Required work: Print the records below once again, exactly as they were given.

Stored data:
——————————

(** In every execution, the send on jobch of a task comes after each of
    its dependencies was marked done: in the trace, every acquisition of a
    permit by a task is preceded by the done event of every dependency. *)
Theorem build_after_dependencies (ext : Extern) (cfg : global)
    (tasks0 : gmap string task) (todos0 fs0 : gset string) (s : State)
    (n d : string) (t0 : task) (pre post : list Event) :
  ranges_all ext → closed_graph tasks0 → fresh_tasks tasks0 →
  reachable ext cfg (init ext tasks0 todos0 fs0) s →
  tasks0 !! n = Some t0 → d ∈ deps t0 →
  tr s = pre ++ EvAcquire n :: post →
  EvDone d ∈ pre.
Proof.
  intros Hranges Hg Hf Hr Hn Hd. revert pre post.
  induction Hr as [|s l s' Hr IH Hstep]; intros pre post Heq.
  - by destruct pre.
  - pose proof (Inv_reachable ext cfg todos0 Hranges tasks0 fs0 s Hg Hf Hr) as HI.
    destruct (step_trace ext cfg todos0 _ _ _ HI Hstep) as (evs & Htr & Hacq & _).
    rewrite Htr in Heq.
    assert (Hnew : EvAcquire n ∈ evs → EvDone d ∈ tr s).
    { intros Hin. destruct (Hacq _ Hin) as [Hp _].
      destruct (deps_kept ext cfg tasks0 todos0 fs0 s n t0 Hranges Hg Hf Hr Hn)
        as (t & Ht & Hdeps).
      pose proof (inv_pc _ _ _ HI _ _ _ Ht Hp) as [_ Hok]. cbn in Hok.
      destruct (Hok d) as (td & Htd & Hdone & _); [by rewrite Hdeps|].
      apply (inv_done_ev _ _ _ HI). by apply (inv_done _ _ _ HI _ _ Htd). }
    apply app_eq_app in Heq as [k [[E1 E2]|[E1 E2]]].
    + destruct k as [|x k]; cbn in E2.
      * rewrite app_nil_r in E1. subst pre. apply Hnew.
        rewrite <- E2. apply list_elem_of_here.
      * injection E2 as <- E2. by apply (IH pre k).
    + subst pre. rewrite elem_of_app. left. apply Hnew.
      rewrite E2, elem_of_app. right. apply list_elem_of_here.
Qed.

Lemma build_after_dependencies_witness :
  ∃ s pre post,
    run (ext_ok fetch_none []) (cfg_ex 2 ["x86_64"] ∅)
        ([LMain; LMain; LTask "b"; LTask "b"] ++ whole "a" 0 ++ replicate 3 (LTask "b"))
        (init (ext_ok fetch_none []) (tasks_ex [("a", []); ("b", ["a"])]) {["b"]} ∅)
      = Some s ∧
    tr s = pre ++ EvAcquire "b" :: post ∧ EvDone "a" ∈ pre.
Proof.
  destruct (run (ext_ok fetch_none []) (cfg_ex 2 ["x86_64"] ∅)
              ([LMain; LMain; LTask "b"; LTask "b"] ++ whole "a" 0
                 ++ replicate 3 (LTask "b"))
              (init (ext_ok fetch_none []) (tasks_ex [("a", []); ("b", ["a"])])
                    {["b"]} ∅))
    as [s|] eqn:Hrun; [|by vm_compute in Hrun].
  pose proof (run_reachable _ _ _ _ _ Hrun) as Hreach.
  assert (Hsplit : ∃ pre post, tr s = pre ++ EvAcquire "b" :: post).
  { apply list_elem_of_split. vm_compute in Hrun. injection Hrun as <-.
    apply list_elem_of_In. vm_compute. tauto. }
  destruct Hsplit as (pre & post & Heq).
  exists s, pre, post. split; [reflexivity|]. split; [exact Heq|].
  exact (build_after_dependencies (ext_ok fetch_none []) (cfg_ex 2 ["x86_64"] ∅)
           (tasks_ex [("a", []); ("b", ["a"])]) {["b"]} ∅ s "b" "a" (task_ex "b" ["a"])
           pre post (ranges_all_ext_ok _ _)
           (proj1 (table_ok_graph (tasks_ex [("a", []); ("b", ["a"])]) eq_refl))
           (proj2 (table_ok_graph (tasks_ex [("a", []); ("b", ["a"])]) eq_refl))
           Hreach eq_refl (list_elem_of_here _ _) Heq).
Defined.
(** ** Mirroring the task *)

Lemma insert_category_typed (t : Task) :
  category_typed t →
  same_values (<["category" := js_or (get t "category") VUndefined]> t) t
  ∧ (is_Some (t !! "category") →
     <["category" := js_or (get t "category") VUndefined]> t = t).
Proof.
  intros Hty. rewrite js_or_typed by done. split.
  - apply same_values_insert_get.
  - intros [v Hv]. apply insert_id. unfold get. by rewrite Hv.
Qed.

(** Once the draft is the task and the selection its categories, running
    the categories effect or not makes no difference to what they hold. *)
Lemma mirrors_after_reset (st : State) (t : Task) (b : bool) :
  category_typed t →
  editedTask st = Some t →
  selectedCategories st = get t "category" →
  mirrors (if b then st else (categoriesEffect st st).1) t.
Proof.
  intros Hty Hd Hs. destruct b.
  - split; [|done]. exists t. split; [done|]. split; [apply same_values_refl|done].
  - cbn. rewrite Hd, Hs. cbn.
    destruct (insert_category_typed t Hty) as [Hsame Hid].
    split; [|done]. eauto.
Qed.

Lemma strict_eq_empty (v : value) :
  strict_eq v (VString "") = true ↔ v = VString "".
Proof.
  unfold strict_eq. destruct v; simpl; try (split; [discriminate | congruence]).
  rewrite bool_decide_eq_true. split; congruence.
Qed.

(** ** Saving *)

(** What a click on Save does, whatever the state. *)
Lemma step_Save (c : Component) :
  step c Save =
    Some (c, SetBodyOverflow "auto" ::
             match editedTask (state c) with
             | Some t =>
                 if negb (nameError (state c)) && negb (descriptionError (state c))
                 then [OnSave t; ToastSuccess (get t "name")]
                 else []
             | None => []
             end).
Proof.
  erewrite (step_stable c Save (state c)).
  - cbn [next_props]. rewrite component_eta. reflexivity.
  - cbn [handler]. apply handleSave_run.
  - apply same_deps_refl.
Qed.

——————————

Result:
(** In every execution, the send on jobch of a task comes after each of
    its dependencies was marked done: in the trace, every acquisition of a
    permit by a task is preceded by the done event of every dependency. *)
Theorem build_after_dependencies (ext : Extern) (cfg : global)
    (tasks0 : gmap string task) (todos0 fs0 : gset string) (s : State)
    (n d : string) (t0 : task) (pre post : list Event) :
  ranges_all ext → closed_graph tasks0 → fresh_tasks tasks0 →
  reachable ext cfg (init ext tasks0 todos0 fs0) s →
  tasks0 !! n = Some t0 → d ∈ deps t0 →
  tr s = pre ++ EvAcquire n :: post →
  EvDone d ∈ pre.
Proof.
  intros Hranges Hg Hf Hr Hn Hd. revert pre post.
  induction Hr as [|s l s' Hr IH Hstep]; intros pre post Heq.
  - by destruct pre.
  - pose proof (Inv_reachable ext cfg todos0 Hranges tasks0 fs0 s Hg Hf Hr) as HI.
    destruct (step_trace ext cfg todos0 _ _ _ HI Hstep) as (evs & Htr & Hacq & _).
    rewrite Htr in Heq.
    assert (Hnew : EvAcquire n ∈ evs → EvDone d ∈ tr s).
    { intros Hin. destruct (Hacq _ Hin) as [Hp _].
      destruct (deps_kept ext cfg tasks0 todos0 fs0 s n t0 Hranges Hg Hf Hr Hn)
        as (t & Ht & Hdeps).
      pose proof (inv_pc _ _ _ HI _ _ _ Ht Hp) as [_ Hok]. cbn in Hok.
      destruct (Hok d) as (td & Htd & Hdone & _); [by rewrite Hdeps|].
      apply (inv_done_ev _ _ _ HI). by apply (inv_done _ _ _ HI _ _ Htd). }
    apply app_eq_app in Heq as [k [[E1 E2]|[E1 E2]]].
    + destruct k as [|x k]; cbn in E2.
      * rewrite app_nil_r in E1. subst pre. apply Hnew.
        rewrite <- E2. apply list_elem_of_here.
      * injection E2 as <- E2. by apply (IH pre k).
    + subst pre. rewrite elem_of_app. left. apply Hnew.
      rewrite E2, elem_of_app. right. apply list_elem_of_here.
Qed.

Lemma build_after_dependencies_witness :
  ∃ s pre post,
    run (ext_ok fetch_none []) (cfg_ex 2 ["x86_64"] ∅)
        ([LMain; LMain; LTask "b"; LTask "b"] ++ whole "a" 0 ++ replicate 3 (LTask "b"))
        (init (ext_ok fetch_none []) (tasks_ex [("a", []); ("b", ["a"])]) {["b"]} ∅)
      = Some s ∧
    tr s = pre ++ EvAcquire "b" :: post ∧ EvDone "a" ∈ pre.
Proof.
  destruct (run (ext_ok fetch_none []) (cfg_ex 2 ["x86_64"] ∅)
              ([LMain; LMain; LTask "b"; LTask "b"] ++ whole "a" 0
                 ++ replicate 3 (LTask "b"))
              (init (ext_ok fetch_none []) (tasks_ex [("a", []); ("b", ["a"])])
                    {["b"]} ∅))
    as [s|] eqn:Hrun; [|by vm_compute in Hrun].
  pose proof (run_reachable _ _ _ _ _ Hrun) as Hreach.
  assert (Hsplit : ∃ pre post, tr s = pre ++ EvAcquire "b" :: post).
  { apply list_elem_of_split. vm_compute in Hrun. injection Hrun as <-.
    apply list_elem_of_In. vm_compute. tauto. }
  destruct Hsplit as (pre & post & Heq).
  exists s, pre, post. split; [reflexivity|]. split; [exact Heq|].
  exact (build_after_dependencies (ext_ok fetch_none []) (cfg_ex 2 ["x86_64"] ∅)
           (tasks_ex [("a", []); ("b", ["a"])]) {["b"]} ∅ s "b" "a" (task_ex "b" ["a"])
           pre post (ranges_all_ext_ok _ _)
           (proj1 (table_ok_graph (tasks_ex [("a", []); ("b", ["a"])]) eq_refl))
           (proj2 (table_ok_graph (tasks_ex [("a", []); ("b", ["a"])]) eq_refl))
           Hreach eq_refl (list_elem_of_here _ _) Heq).
Defined.
(** ** Mirroring the task *)

Lemma insert_category_typed (t : Task) :
  category_typed t →
  same_values (<["category" := js_or (get t "category") VUndefined]> t) t
  ∧ (is_Some (t !! "category") →
     <["category" := js_or (get t "category") VUndefined]> t = t).
Proof.
  intros Hty. rewrite js_or_typed by done. split.
  - apply same_values_insert_get.
  - intros [v Hv]. apply insert_id. unfold get. by rewrite Hv.
Qed.

(** Once the draft is the task and the selection its categories, running
    the categories effect or not makes no difference to what they hold. *)
Lemma mirrors_after_reset (st : State) (t : Task) (b : bool) :
  category_typed t →
  editedTask st = Some t →
  selectedCategories st = get t "category" →
  mirrors (if b then st else (categoriesEffect st st).1) t.
Proof.
  intros Hty Hd Hs. destruct b.
  - split; [|done]. exists t. split; [done|]. split; [apply same_values_refl|done].
  - cbn. rewrite Hd, Hs. cbn.
    destruct (insert_category_typed t Hty) as [Hsame Hid].
    split; [|done]. eauto.
Qed.

Lemma strict_eq_empty (v : value) :
  strict_eq v (VString "") = true ↔ v = VString "".
Proof.
  unfold strict_eq. destruct v; simpl; try (split; [discriminate | congruence]).
  rewrite bool_decide_eq_true. split; congruence.
Qed.

(** ** Saving *)

(** What a click on Save does, whatever the state. *)
Lemma step_Save (c : Component) :
  step c Save =
    Some (c, SetBodyOverflow "auto" ::
             match editedTask (state c) with
             | Some t =>
                 if negb (nameError (state c)) && negb (descriptionError (state c))
                 then [OnSave t; ToastSuccess (get t "name")]
                 else []
             | None => []
             end).
Proof.
  erewrite (step_stable c Save (state c)).
  - cbn [next_props]. rewrite component_eta. reflexivity.
  - cbn [handler]. apply handleSave_run.
  - apply same_deps_refl.
Qed.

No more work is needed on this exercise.